もう後半は体力的にきつくてフラフラでした。
それで、シュートミスやスクラッチなど
ミスをたくさんしてしまった」
――次回に向けてそこが課題になるのでしょうか?
「間違いないですね。
またあのフォーマットで戦うなら、
それに対応できるように、
自分自身のプレースタイルを
少し変えていかなければいけないと思います。
僕は丁寧に撞いていくスタイルですが、
それは結局体力の支えがあって続けられること。
今回は体力が切れて、
その辺りのバランスが悪くなりました。
体力を温存しつつ、
集中力のオン・オフのスイッチを、
もうちょっとコントロールできるように
ならないといけないと思います」
――すでに分析済みですね。
「もうわかってます(笑)。
14-1の技術面は全く問題なくて、
自分の14-1が世界に通用するということは
自信を持っています。
『行ける!』と思いました。
だからこそ、ベスト8で
ディフェンディングチャンピオンの
T・ホーマンにああいう内容で勝ったのに
(200-150。
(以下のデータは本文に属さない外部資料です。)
(** ** Versioned structures: old readers skip what newer writers append *)

Lemma decode_struct_app {A} v nv compat (body : Z -> bytes -> option (A * bytes)) x b extra rest :
  0 <= nv < 256 -> 0 <= compat <= v -> compat < 256 ->
  Z.of_nat (length (b ++ extra)) < 2 ^ 32 ->
  body nv (b ++ extra ++ rest) = Some (x, extra ++ rest) ->
  decode_struct v body (encode_struct nv compat (b ++ extra) ++ rest) = Some (x, rest).
Proof.
  intros Hv Hc Hc' Hl Hb. unfold decode_struct, encode_struct, decode_u8, encode_u8.
  rewrite <- !app_assoc.
  rewrite decode_uint_small by (simpl; lia). obind.
  rewrite decode_uint_small by (simpl; lia). obind.
  rewrite (proj2 (Z.ltb_ge v compat)) by lia.
  unfold decode_u32, encode_u32. rewrite decode_uint_small by (simpl; lia). obind.
  rewrite (proj2 (Z.ltb_ge _ _)) by (rewrite !length_app; lia).
  rewrite Hb. cbn [mbind option_bind decode_finish fst snd]. rewrite Nat2Z.id.
  replace (length (b ++ extra ++ rest) - length (b ++ extra))%nat with (length rest)
    by (rewrite !length_app; lia).
  rewrite (proj2 (Nat.ltb_ge _ _)) by (rewrite !length_app; lia).
  replace (length (extra ++ rest) - length rest)%nat with (length extra)
    by (rewrite !length_app; lia).
  by rewrite drop_app_length.
Qed.

Lemma decode_struct_legacy_app {A} v compatv lenv skip nv compat
  (body : Z -> bytes -> option (A * bytes)) x b extra rest :
  0 <= nv < 256 -> compatv <= nv -> lenv <= nv -> 0 <= compat <= v -> compat < 256 ->
  Z.of_nat (length (b ++ extra)) < 2 ^ 32 ->
  body nv (b ++ extra ++ rest) = Some (x, extra ++ rest) ->
  decode_struct_legacy v compatv lenv skip body
    (encode_struct nv compat (b ++ extra) ++ rest) = Some (x, rest).
Proof.
  intros Hv Hcv Hlv Hc Hc' Hl Hb.
  rewrite <- (decode_struct_app v nv compat body x b extra rest) by done.
  unfold decode_struct_legacy, decode_struct, encode_struct, decode_u8, encode_u8.
  rewrite <- !app_assoc.
  rewrite decode_uint_small by (simpl; lia). obind.
  rewrite (proj2 (Z.leb_le compatv nv)), (proj2 (Z.leb_le lenv nv)) by lia.
  rewrite decode_uint_small by (simpl; lia). obind.
  rewrite (proj2 (Z.ltb_ge v compat)) by lia.
  unfold decode_u32, encode_u32. obind. rewrite decode_uint_small by (simpl; lia). obind.
  rewrite (proj2 (Z.ltb_ge _ _)) by (rewrite !length_app; lia). done.
Qed.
7イニング)、
準決勝ではあんな状態に
なってしまったことが悔しいです」
――大会中、一番良く撞けたと思う試合は?
「やっぱりホーマンとの試合ですね。
あとは、ベスト16のD・ハリマン戦も
良く撞けたと思います(200-6)」
――今大会での収穫とは?
「いっぱいあります。
一つ目は、自分の14-1のイメージと
技術は、今大会に出たことによって
さらにアップしました。
2つ目は、自分の名前を、
アメリカのニューヨークという場所と、
ネットライブを通して世界中の
ビリヤードファンにアピールできたこと。
3つ目は、アメリカ式のビリヤードメソッドや
セオリーなどを知ることができました。
これは日本の皆さんや
プールラボの生徒さんにも教えたいですね。
そして、最後、一番の収穫は、
僕は近い将来、日本で14-1のイベントを
立ち上げる予定で動き始めていますが、
イベントを主催・運営するためのノウハウや、
14-1を盛り上げる工夫・試合フォーマット・
お客さんに見てもらう方法などを、
今大会を通してたくさん学ぶことができました。
これは非常に大きなことで、
かなりイメージが明確になってきました」
――会場では羅プロのプレーに
良い反応があったのではないですか?
BDはネットライブで観て、改めて
羅プロの14-1は完成されているなと思いました。
「はい、会場ではたくさんの人が
話し掛けてくれました。
『あれを選択したのはなぜ』
『自分が知っている14-1とは違う』
『なぜ、そんなに綺麗に14-1ができるの?』
『あなたの組み立て方、
DVDとかで解説してますか?』
やっぱり僕がやっていることが、
アメリカ人とは明らかに違うから、
皆、興味津々だったみたいです。
会場にいる人の多くは、以前から14-1が好きで、
入場料を払って見に来ています。
特に年輩の方々から、
『あなたのような14-1のスタイルは、
アメリカでも見ないですよ。
アメリカ人は同じように出来ないと思う。
私はそれを習ってみたいです』
と言われましたね」
――スタイルの違いの一つは、
やっぱりブレイクの仕方に現れていますか?
「そうですね。
僕はなるべく割らないようにして
取り切るスタイル。
そのやり方では手球のピンポイント出しが
連続して求められることもありますが、
仮にミスした場合でもリスクは少ないですし、
そこが『綺麗』に見える理由の一つだと思います。
一方、アメリカでは、リスクはあるけど、
とにかくしっかり割って、
どんどん取り切っていく
というやり方の人が多いですね。
ただ、アメリカンスタイルが
悪いという訳ではないですよ。
良いところもありますから。
リスク管理という点で見ると、
足らないところもあるだろうという話です」
――大会のテーブルコンディションは?
「コーナーポケットはちょっと狭めで、
サイドポケットはめちゃくちゃ絞ってましたね。
コンディションの変化は結構激しくて、
最初の1時間ぐらいは大丈夫ですけど、
そこからさらに1時間経つと、
急に重くなって、湿度も高くなって、
ちょっと難しくなってました」
――来年もチャレンジしたいと思っていますか?
「出たいです。
やっぱり『ワールド14-1』という
タイトルを獲りたいですね。
それは、自分のためだけじゃなくて、
今後日本国内で14-1を
さらに盛り上げていきたいと思っていますから、
そのためにもこのタイトルを獲りたいです。
最後に一言良いですか?
今回のアメリカ遠征も
たくさんのファンやスポンサーさまから
声援やサポートをいただき、
本当に力になりました。
ありがとうございます。
中でも、今回は李佳プロ(JPBA)の
家に滞在させてもらって、
色々と助けてもらいました。
試合に集中することができたのは
彼女のおかげです。感謝しています」
(了)
※本記事の写真は、
Erwin Dionisio氏撮影です。